I didn’t know the concept “Agile” was going to be so popular in the following years. I started to see the “Agile” methodology everywhere, everyone wanted to follow the “Agile” rituals. Therefore I started to document myself, read books about the different methodologies, and adapt the ones that could work more for my case. Despite I used Scrum several times, I realized It didn’t work for most of my projects, so I fell in love with the Kanban’s flexibility.

Scrum, Kanban, and Scrumban

If you go to the Scrum definition, you read something like this:

Scrum is an iterative and incremental framework for managing product development. It defines “a flexible, holistic product development strategy where a development team works as a unit to reach a common goal.

“What is Scrum?”. What is Scrum?

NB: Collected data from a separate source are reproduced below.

Lemma late_reachable : reachable late_2.
Proof.
  exists [0; 1]. apply rtc_l with race_0; [apply race_0_step |]. apply rtc_l with late_0.
  { apply Step_init; [done | apply (bool_decide_unpack _); vm_compute; exact I | done | intros tm Ht;
      by vm_compute in Ht | |]; [by intros b f ?%not_elem_of_nil | by intros c ?%not_elem_of_nil]. }
  apply rtc_l with (System (put_cpu high_res 0 (hr late_0)) [] []); [by apply (Step_cpu late_0) |].
  apply rtc_l with late_1; [by apply (Step_cpu (System (put_cpu high_res 0 (hr late_0)) [] [])) |].
  apply rtc_l with (begin_op 1 32 1000 late_1); [| apply rtc_once];
    (apply begin_step; [done | apply (bool_decide_unpack _); vm_compute; exact I | by vm_compute | by vm_compute]).
Qed.

(** ** A call that is overtaken while it raises the softirq *)

(** High resolution on CPU 0, whose call for a time that the clock event device refuses is in its window; then CPU 1
    starts the timer. *)
Definition wake_0 : system := System (put_cpu high_res 0 (hr race_0)) [] [].
Definition wake_1 : system := System (after_op (start_begin 0 0 16 100 0 false true 0 (- ETIME) (hr wake_0))
  (hr wake_0)) [] [(0, 16)].
Definition wake_2 : system := begin_op 1 16 200 wake_1.
Definition wake_3 : system := end_op wake_2.
(** BAR2 is all of memory.  Small BAR1 is at 0.  Big BAR0 has the first 2 GB, its second 256 MB being those above 16 GB;
    big BAR1 follows, with the entries in its first 128 MB and the memory at its own address up to the hole. *)
Definition translate (bar_type : octeon_dma_bar_type) (st : dma) (a : Z) : option Z :=
  if BAR2_PCI_ADDRESS <=? a then Some (a - BAR2_PCI_ADDRESS)
  else match bar_type with
  | OCTEON_DMA_BAR_TYPE_SMALL => if a <? 2 ^ 27 then bar1_lookup st (a / 2 ^ 22) (a mod 2 ^ 22) else None
  | OCTEON_DMA_BAR_TYPE_BIG =>
      if a <? 2 ^ 28 then Some a
      else if a <? 2 ^ 29 then Some (a + 2 ^ 34)
      else if a <? 2 ^ 31 then Some a
      else if a <? 2 ^ 31 + 2 ^ 27 then bar1_lookup st ((a - 2 ^ 31) / 2 ^ 22) ((a - 2 ^ 31) mod 2 ^ 22)
      else if a <? 2 ^ 32 - 2 ^ 28 then Some a
      else None
  | _ => None
  end.

(** A buffer of [m_size] bytes that has been mapped for a device. *)
Record mapping := Mapping { m_dev : device; m_addr : Z; m_phys : Z; m_size : Z }.

#[export] Instance device_eq_dec : EqDecision device.
Proof. solve_decision. Defined.
#[export] Instance mapping_eq_dec : EqDecision mapping.
Proof. solve_decision. Defined.

Definition dev_mask (dev : device) : Z := default (coherent_dma_mask dev) (dma_mask dev).

(** Physical addresses have 36 bits. *)
Definition buffer (phys size : Z) : Prop := 0 <= phys /\ 1 <= size /\ phys + size <= 2 ^ 36.

(** Where the entries of BAR1 begin. *)
Definition window (bar_type : octeon_dma_bar_type) : Z := if decide (bar_type = OCTEON_DMA_BAR_TYPE_BIG) then 2 ^ 31 else 0.
(** C23: The functions of the driver are executions of the step relation: what an
    event, a write, an ioctl and a read do without interruption is a sequence of its
    steps, an event crediting at most 11 bits and an ioctl of an unprivileged user
    none; so what holds in all reachable states holds for any interleaving of them. *)
Theorem random_driver_steps s :
  reachable s ->
  (forall sample jiffies state count st state' count' wake,
    add_timer_randomness sample jiffies state count (pools s) = (st, state', count', wake) ->
    exists c, credited s <= c <= credited s + 11 /\ rtc step s (System st (wake_queue wake (tasks s)) c (delivered s))) /\
  (forall buffer count ret st, random_write buffer count (pools s) = Ret (ret, st) -> rtc step s (with_pools s st)) /\
  (forall capable now uts fips cmd ret out st wake,
    cmd_ok cmd -> random_ioctl capable (rand_initialize now uts fips) cmd (pools s) = Ret (ret, out, st, wake) ->
    exists c, credited s <= c /\ (capable = false -> c = credited s) /\
      rtc step s (System st (wake_queue wake (tasks s)) c (delivered s))) /\
  (forall t env id n ret buf st,
    tasks s !! t = None -> request_ok id n -> (id = blocking_pool -> n <= SEC_XFER_SIZE) ->
    extract_entropy_user env id n (pools s) = Ret (ret, buf, st) ->
    exists p d, rtc step s (System st (<[t := p]> (tasks s)) (credited s) (delivered s + d)) /\
      (p = Queued n false \/ exists k, p = Output id k)).
Proof.
  intros H%random_reachable_inv. split_and!.
  - intros. by eapply timer_steps.
  - intros. by eapply random_write_steps.
  - intros. by eapply random_ioctl_steps.
  - intros. by eapply extract_user_steps.
Qed.

(** At boot a write of three bytes. *)
Lemma random_driver_steps_witness :
  exists st, random_write [1; 2; 3] 3 static_pools = Ret (3, st) /\
    rtc step (System static_pools ∅ 0 0) (System st ∅ 0 0).
Proof.
  eexists. split; [reflexivity |].
  exact (proj1 (proj2 (random_driver_steps (System static_pools ∅ 0 0) reach_boot)) [1; 2; 3] 3 3 _ eq_refl).
Defined.
Ltac run_main H :=
  unfold main, main_datadir, main_ipc_and_gui, destroy in H;
  unfold_app_in H;
  repeat (cbn -[main_gui createSplashScreen] in H; next_main_test H);
  cbn -[main_gui createSplashScreen] in H.

(** X15: the ways [main] gives up before it builds anything, when no call
    raises: exit code 1 for a help option (the data directory is not even
    asked for), 0 when the user cancels the data directory dialog, 1 after
    an error box when the data directory is missing or the network
    options contradict each other, 0 after an error box when
    masternode.conf cannot be read. *)
Theorem main_gives_up_early :
  forall (env : Env) (loop : list (M BitcoinApplication.t unit)),
    quiet env ->
    let r := main env loop new in
    (help_requested env = true ->
     gave_up r 1 0 /\ count picks_datadir (trace r) = 0%nat) /\
    (help_requested env = false -> pickDataDirectory env = false ->
     gave_up r 0 0) /\
    (help_requested env = false -> pickDataDirectory env = true ->
     is_directory env = false ->
     gave_up r 1 1) /\
    (help_requested env = false -> pickDataDirectory env = true ->
     is_directory env = true -> SelectParamsFromCommandLine env = false ->
     gave_up r 1 1) /\
    (help_requested env = false -> pickDataDirectory env = true ->
     is_directory env = true -> SelectParamsFromCommandLine env = true ->
     ENABLE_WALLET env = true -> masternodeConfig_read env = false ->
     gave_up r 0 1).
Proof.
  intros env loop Hq r.
  assert (Hr : r = main env loop new) by reflexivity. clearbody r.
  unfold help_requested, gave_up.
  repeat split; intros;
    run_main Hr; subst r; reflexivity.
Qed.
(** * Sales-Forecasting-Analytics: the forecasting-model lifecycle

    A shallow embedding of the decision logic of
    [src/differencing.py], [src/hyperparameter_tuning.py],
    [src/model_evaluation.py], [src/train_sarima.py], [src/forecast.py]
    and [src/model_utils.py].

    Numbers.  A finite float is represented by the rational it denotes and
    finite arithmetic is exact (no rounding, no overflow).  The IEEE special
    values are kept wherever the code can produce or order them: a missing
    observation (NaN) in a series, and +inf, -inf, NaN among the information
    criteria and among the terms of the percentage error.  Where a
    property depends on rounding, the metrics of the evaluation script
    are given a second time on binary64 numbers (module [Binary64]).

    External collaborators.  The seasonal-ARIMA estimator (statsmodels) and
    the serialisers are not part of the repository: they are fields of the
    class [External], and every definition is parametric in it. *)

From Stdlib Require Import ZArith QArith Qabs Qround List Sorted Permutation Lia Lqa.
From Stdlib Require Import Reals Qreals Lra.
From stdpp Require Import gmap strings.

Open Scope Z_scope.

(* ================================================================== *)
(** ** Floats and observations *)

Module Float.

(** A float: a finite value, an infinity or NaN. *)
Inductive float : Type :=
| Num (q : Q)
| PInf
| NInf
| NaN.

Definition isnan (x : float) : bool :=
  match x with NaN => true | _ => false end.

Definition notna (x : float) : bool := negb (isnan x).

(** [x <= y] on floats; false as soon as one side is NaN. *)
Definition leb (x y : float) : bool :=
  match x, y with
  | NaN, _ | _, NaN => false
  | NInf, _ => true
  | _, PInf => true
  | Num a, Num b => Qle_bool a b
  | _, _ => false
  end.

(** [x == y] on floats, as the comparison of two columns does it. *)
Definition eqb (x y : float) : bool := leb x y && leb y x.

Definition add (x y : float) : float :=
  match x, y with
  | NaN, _ | _, NaN => NaN
  | PInf, NInf | NInf, PInf => NaN
  | PInf, _ | _, PInf => PInf
  | NInf, _ | _, NInf => NInf
  | Num a, Num b => Num (a + b)
  end.

(** Multiplication and division by a positive finite constant. *)
Definition scale (k : Q) (x : float) : float :=
  match x with Num a => Num (a * k) | _ => x end.

Definition div_pos (x : float) (k : Q) : float :=
  match x with Num a => Num (a / k) | _ => x end.

(** [a / b] on two finite floats: a zero divisor gives an infinity of the
    sign of [a], and 0/0 gives NaN; no exception is raised. *)
Definition qdiv (a b : Q) : float :=
  if Qeq_bool b 0 then
    match a ?= 0 with
    | Eq => NaN
    | Gt => PInf
    | Lt => NInf
    end%Q
  else Num (a / b).

Definition abs (x : float) : float :=
  match x with
  | Num a => Num (Qabs a)
  | PInf | NInf => PInf
  | NaN => NaN
  end.

Definition sum (l : list float) : float := fold_left add l (Num 0).

(** [Series.mean()] with its default [skipna=True]: NaN entries are left
    out of the sum and of the count; with nothing left the mean is NaN. *)
Definition nanmean (l : list float) : float :=
  let kept := List.filter notna l in
  match kept with
  | [] => NaN
  | _ => div_pos (sum kept) (inject_Z (Z.of_nat (length kept)))
  end.

(** [0 <= x], the non-negativity of a metric. *)
Definition nonneg (x : float) : Prop := leb (Num 0) x = true.

End Float.

Export Float.

(** An observation is a finite number or the missing marker (NaN). *)
Abbreviation obs := (option Q).

(** A monthly series: (month, value) pairs in time order. A month is the
    index of its month-end timestamp. *)
Abbreviation series := (list (Z * option Q)).

Definition values (s : series) : list obs := List.map snd s.
Definition index (s : series) : list Z := List.map fst s.

(* ================================================================== *)
(** ** Python sequences *)

(** [range(start, stop)] *)
Definition py_range (start stop : Z) : list Z :=
  List.map (fun i => start + Z.of_nat i) (seq 0 (Z.to_nat (stop - start))).

(** The position a slice bound [i] denotes in a sequence of length [n]:
    a negative bound counts from the end, and both are clipped. *)
Definition slice_bound (n : nat) (i : Z) : nat :=
  if i <? 0 then Z.to_nat (Z.max 0 (Z.of_nat n + i))
  else Z.to_nat (Z.min i (Z.of_nat n)).

(** [l[:i]] and [l[i:]] *)
Definition slice_to {A} (i : Z) (l : list A) : list A :=
  firstn (slice_bound (length l) i) l.

Definition slice_from {A} (i : Z) (l : list A) : list A :=
  skipn (slice_bound (length l) i) l.

(* ================================================================== *)
(** ** differencing.py *)

Definition obs_sub (x y : obs) : obs :=
  match x, y with
  | Some a, Some b => Some (a - b)%Q
  | _, _ => None
  end.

An Agile Framework for Completing Complex Projects – Scrum Alliance. Scrum Alliance. Retrieved February 24, 2016.

Did you notice “Product development” part?. It means that methodology was thought for products and a dedicated team working around the development of this piece of software. In addition to that, you have rules like:

  • The team cannot be changed during the sprint.
  • All the team members have to be working on the sprint only.

It works perfect for a company working around a single product, but in the real life of a software development company, It’s not feasible. 

Kanban seemed to be better for my team case. We need to release all the time, and not always the release is planned, and more if we are in production mode and we found a bug that needs to be fixed asap!

Kanban is a lean method to manage and improve work across human systems. This approach aims to manage work by balancing demands with available capacity, and by improving the handling of system-level bottlenecks.

Wikiepdia: https://en.wikipedia.org/wiki/Kanban_(development)

Okay, but if you manage work  according to the capacity, doesn’t it sound like work without a plan? It looks kind of disorganized. That’s why the term “scrumban” showed up, which means: plan like scrum but be flexible as kanban.

Development teams make big efforts to follow strictly all the rituals of any of these methodologies, and they don’t realize that when you are forcing to a methodology created by someone else, you are doing the opposite of being agile!

After several years working and living agile, I have realized that agile should be more about constant evolution because everything changes and if you stick to the same rules of 10 years ago, you won’t adapt to new requirements.

I personally like to  use a combination of Scrum, Kanban and extreme programming, and depending of the project or the company I use some ideas of each one. I’m not saying that you shouldn’t define rules, what I recommend is that you should define your own methodology for your team and embrace it, so the team is speaking same language and release great code.